Saved data entries:
#####

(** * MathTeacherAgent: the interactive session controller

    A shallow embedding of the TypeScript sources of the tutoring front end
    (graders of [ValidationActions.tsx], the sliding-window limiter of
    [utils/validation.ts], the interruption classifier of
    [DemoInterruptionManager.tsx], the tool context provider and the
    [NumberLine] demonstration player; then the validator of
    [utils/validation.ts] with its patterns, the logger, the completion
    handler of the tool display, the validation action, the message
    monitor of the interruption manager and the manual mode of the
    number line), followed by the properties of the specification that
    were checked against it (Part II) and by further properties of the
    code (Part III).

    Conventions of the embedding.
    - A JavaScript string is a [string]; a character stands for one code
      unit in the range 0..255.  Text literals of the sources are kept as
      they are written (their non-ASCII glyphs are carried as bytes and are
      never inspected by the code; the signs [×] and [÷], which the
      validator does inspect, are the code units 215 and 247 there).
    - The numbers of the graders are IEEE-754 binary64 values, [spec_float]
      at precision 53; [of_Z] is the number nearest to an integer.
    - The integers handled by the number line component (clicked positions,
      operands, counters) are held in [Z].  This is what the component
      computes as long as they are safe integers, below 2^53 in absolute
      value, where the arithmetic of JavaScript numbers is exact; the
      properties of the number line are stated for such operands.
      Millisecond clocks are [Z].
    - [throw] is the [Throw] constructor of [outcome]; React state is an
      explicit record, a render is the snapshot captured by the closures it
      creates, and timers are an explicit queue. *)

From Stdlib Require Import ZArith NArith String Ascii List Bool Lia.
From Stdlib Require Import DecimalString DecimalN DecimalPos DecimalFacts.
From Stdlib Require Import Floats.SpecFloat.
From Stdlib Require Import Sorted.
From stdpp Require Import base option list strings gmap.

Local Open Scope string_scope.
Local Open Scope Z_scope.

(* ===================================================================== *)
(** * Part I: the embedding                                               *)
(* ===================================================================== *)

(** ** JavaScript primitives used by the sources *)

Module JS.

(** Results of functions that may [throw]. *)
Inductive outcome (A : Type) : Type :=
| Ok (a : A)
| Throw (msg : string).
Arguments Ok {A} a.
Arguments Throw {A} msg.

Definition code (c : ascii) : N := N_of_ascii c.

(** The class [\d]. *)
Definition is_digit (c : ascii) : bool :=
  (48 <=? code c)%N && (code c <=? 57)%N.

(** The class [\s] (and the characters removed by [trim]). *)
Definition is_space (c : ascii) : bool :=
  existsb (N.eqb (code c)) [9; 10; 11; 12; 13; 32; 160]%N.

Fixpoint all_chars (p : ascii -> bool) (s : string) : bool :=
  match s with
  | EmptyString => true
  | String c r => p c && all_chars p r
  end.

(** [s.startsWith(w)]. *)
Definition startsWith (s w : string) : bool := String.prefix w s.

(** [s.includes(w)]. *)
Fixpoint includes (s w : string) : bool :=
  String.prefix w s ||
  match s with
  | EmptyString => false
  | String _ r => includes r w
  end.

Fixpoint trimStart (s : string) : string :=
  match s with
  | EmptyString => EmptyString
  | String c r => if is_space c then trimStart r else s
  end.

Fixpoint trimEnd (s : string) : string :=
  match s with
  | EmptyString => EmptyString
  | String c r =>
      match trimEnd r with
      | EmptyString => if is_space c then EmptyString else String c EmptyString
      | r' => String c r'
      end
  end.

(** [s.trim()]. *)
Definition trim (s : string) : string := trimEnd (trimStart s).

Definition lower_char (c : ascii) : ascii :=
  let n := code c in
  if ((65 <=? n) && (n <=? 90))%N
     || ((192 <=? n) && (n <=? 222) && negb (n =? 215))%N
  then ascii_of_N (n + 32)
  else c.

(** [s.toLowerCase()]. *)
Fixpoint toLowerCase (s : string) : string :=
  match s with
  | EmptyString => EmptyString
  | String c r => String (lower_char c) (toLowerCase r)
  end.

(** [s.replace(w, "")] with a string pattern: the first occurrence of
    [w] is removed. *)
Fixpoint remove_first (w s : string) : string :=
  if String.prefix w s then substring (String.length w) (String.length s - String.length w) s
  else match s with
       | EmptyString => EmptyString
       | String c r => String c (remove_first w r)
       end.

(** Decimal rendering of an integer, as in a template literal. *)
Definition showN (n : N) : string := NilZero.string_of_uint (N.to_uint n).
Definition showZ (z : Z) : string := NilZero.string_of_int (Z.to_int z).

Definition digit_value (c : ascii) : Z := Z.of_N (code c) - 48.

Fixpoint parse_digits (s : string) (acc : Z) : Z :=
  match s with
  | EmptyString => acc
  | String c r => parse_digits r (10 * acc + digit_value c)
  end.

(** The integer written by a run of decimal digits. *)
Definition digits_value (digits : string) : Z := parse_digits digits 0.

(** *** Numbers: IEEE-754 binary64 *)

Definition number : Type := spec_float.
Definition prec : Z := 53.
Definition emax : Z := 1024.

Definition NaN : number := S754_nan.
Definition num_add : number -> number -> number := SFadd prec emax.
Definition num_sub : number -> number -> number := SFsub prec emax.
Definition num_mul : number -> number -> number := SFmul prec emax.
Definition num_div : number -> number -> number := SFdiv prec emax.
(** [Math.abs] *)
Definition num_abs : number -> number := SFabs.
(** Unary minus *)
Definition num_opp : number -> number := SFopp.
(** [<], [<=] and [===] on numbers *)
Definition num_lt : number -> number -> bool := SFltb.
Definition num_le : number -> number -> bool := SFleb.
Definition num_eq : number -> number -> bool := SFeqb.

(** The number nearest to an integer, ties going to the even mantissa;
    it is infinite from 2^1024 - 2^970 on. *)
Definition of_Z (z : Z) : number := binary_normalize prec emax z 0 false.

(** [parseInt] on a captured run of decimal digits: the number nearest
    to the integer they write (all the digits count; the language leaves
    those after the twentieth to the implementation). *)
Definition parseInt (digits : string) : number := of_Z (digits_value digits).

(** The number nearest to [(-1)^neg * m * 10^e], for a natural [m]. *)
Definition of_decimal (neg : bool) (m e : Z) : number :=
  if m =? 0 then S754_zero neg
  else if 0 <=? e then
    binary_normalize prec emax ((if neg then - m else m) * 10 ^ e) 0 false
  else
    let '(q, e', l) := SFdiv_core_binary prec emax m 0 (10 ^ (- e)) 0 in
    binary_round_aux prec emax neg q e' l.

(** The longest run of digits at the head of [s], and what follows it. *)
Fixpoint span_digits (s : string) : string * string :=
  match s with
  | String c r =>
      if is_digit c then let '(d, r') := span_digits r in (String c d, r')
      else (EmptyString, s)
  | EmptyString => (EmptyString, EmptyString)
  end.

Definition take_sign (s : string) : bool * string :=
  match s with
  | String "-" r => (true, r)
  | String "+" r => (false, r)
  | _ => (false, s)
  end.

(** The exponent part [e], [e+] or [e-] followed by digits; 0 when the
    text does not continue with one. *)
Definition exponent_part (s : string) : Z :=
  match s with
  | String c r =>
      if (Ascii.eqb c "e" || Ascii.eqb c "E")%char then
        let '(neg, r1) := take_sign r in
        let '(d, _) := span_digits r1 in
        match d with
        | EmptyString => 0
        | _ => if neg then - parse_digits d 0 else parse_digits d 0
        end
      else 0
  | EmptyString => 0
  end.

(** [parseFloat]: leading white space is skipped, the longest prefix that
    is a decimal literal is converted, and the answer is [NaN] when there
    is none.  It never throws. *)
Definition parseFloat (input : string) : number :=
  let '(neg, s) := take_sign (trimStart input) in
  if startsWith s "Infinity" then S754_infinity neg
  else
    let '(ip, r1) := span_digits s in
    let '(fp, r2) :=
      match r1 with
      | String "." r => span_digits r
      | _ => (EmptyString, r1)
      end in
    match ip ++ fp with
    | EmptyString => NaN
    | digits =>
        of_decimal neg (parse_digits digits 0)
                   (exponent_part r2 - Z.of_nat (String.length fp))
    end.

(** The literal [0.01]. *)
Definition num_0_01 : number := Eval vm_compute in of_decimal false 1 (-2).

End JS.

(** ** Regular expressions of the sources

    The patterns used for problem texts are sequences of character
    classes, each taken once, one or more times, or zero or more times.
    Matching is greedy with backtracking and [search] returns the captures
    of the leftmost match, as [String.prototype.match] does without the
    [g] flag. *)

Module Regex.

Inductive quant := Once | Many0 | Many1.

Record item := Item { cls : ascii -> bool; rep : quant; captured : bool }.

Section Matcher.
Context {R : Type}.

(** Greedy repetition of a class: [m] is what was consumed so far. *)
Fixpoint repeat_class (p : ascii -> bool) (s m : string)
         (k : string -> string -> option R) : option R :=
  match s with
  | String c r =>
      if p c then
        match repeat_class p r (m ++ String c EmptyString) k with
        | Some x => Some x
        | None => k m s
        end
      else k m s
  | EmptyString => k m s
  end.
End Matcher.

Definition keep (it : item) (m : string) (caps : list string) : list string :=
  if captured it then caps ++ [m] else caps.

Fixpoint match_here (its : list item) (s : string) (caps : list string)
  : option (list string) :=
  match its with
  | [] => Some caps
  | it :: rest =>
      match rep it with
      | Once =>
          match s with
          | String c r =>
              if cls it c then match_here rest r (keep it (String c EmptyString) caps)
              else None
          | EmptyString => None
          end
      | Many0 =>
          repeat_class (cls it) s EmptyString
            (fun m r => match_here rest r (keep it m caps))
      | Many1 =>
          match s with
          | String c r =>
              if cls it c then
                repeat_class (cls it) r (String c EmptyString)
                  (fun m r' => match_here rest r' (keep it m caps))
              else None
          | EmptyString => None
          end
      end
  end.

#####

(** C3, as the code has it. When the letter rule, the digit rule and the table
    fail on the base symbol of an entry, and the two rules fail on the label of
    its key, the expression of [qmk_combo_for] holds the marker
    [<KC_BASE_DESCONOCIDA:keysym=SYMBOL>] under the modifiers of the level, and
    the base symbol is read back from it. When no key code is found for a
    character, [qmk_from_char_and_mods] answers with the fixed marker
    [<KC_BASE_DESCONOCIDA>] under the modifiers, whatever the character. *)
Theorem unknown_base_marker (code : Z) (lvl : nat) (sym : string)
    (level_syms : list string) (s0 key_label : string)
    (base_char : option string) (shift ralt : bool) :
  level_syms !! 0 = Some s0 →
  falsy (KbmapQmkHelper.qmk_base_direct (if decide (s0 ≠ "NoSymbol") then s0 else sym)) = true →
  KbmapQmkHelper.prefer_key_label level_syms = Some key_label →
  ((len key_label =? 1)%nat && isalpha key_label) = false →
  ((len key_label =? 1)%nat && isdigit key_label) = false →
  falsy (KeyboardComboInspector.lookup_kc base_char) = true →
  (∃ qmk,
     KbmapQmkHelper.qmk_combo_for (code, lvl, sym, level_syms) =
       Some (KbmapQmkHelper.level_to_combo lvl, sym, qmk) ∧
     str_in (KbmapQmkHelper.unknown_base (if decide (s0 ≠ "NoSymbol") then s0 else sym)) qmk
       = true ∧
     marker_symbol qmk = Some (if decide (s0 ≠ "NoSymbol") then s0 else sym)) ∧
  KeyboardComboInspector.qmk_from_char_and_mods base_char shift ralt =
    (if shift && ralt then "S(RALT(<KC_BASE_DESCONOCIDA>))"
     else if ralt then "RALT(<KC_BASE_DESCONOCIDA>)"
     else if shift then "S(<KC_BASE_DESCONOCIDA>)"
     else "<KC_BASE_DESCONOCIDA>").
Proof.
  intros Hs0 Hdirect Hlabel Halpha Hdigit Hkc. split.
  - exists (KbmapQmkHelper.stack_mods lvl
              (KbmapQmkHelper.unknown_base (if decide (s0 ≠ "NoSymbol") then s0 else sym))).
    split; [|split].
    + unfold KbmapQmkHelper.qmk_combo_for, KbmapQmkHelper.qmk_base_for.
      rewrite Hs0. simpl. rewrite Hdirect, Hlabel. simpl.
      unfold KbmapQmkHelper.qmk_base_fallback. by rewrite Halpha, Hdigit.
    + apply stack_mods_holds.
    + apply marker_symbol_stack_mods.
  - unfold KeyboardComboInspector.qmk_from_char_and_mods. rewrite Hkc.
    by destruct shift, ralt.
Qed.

#####

◆ **What this task involves**
Search the records for the word "unfold" and copy every line where it occurs.

◆ **Result of this task**
    + unfold KbmapQmkHelper.qmk_combo_for, KbmapQmkHelper.qmk_base_for.
      unfold KbmapQmkHelper.qmk_base_fallback. by rewrite Halpha, Hdigit.
  - unfold KeyboardComboInspector.qmk_from_char_and_mods. rewrite Hkc.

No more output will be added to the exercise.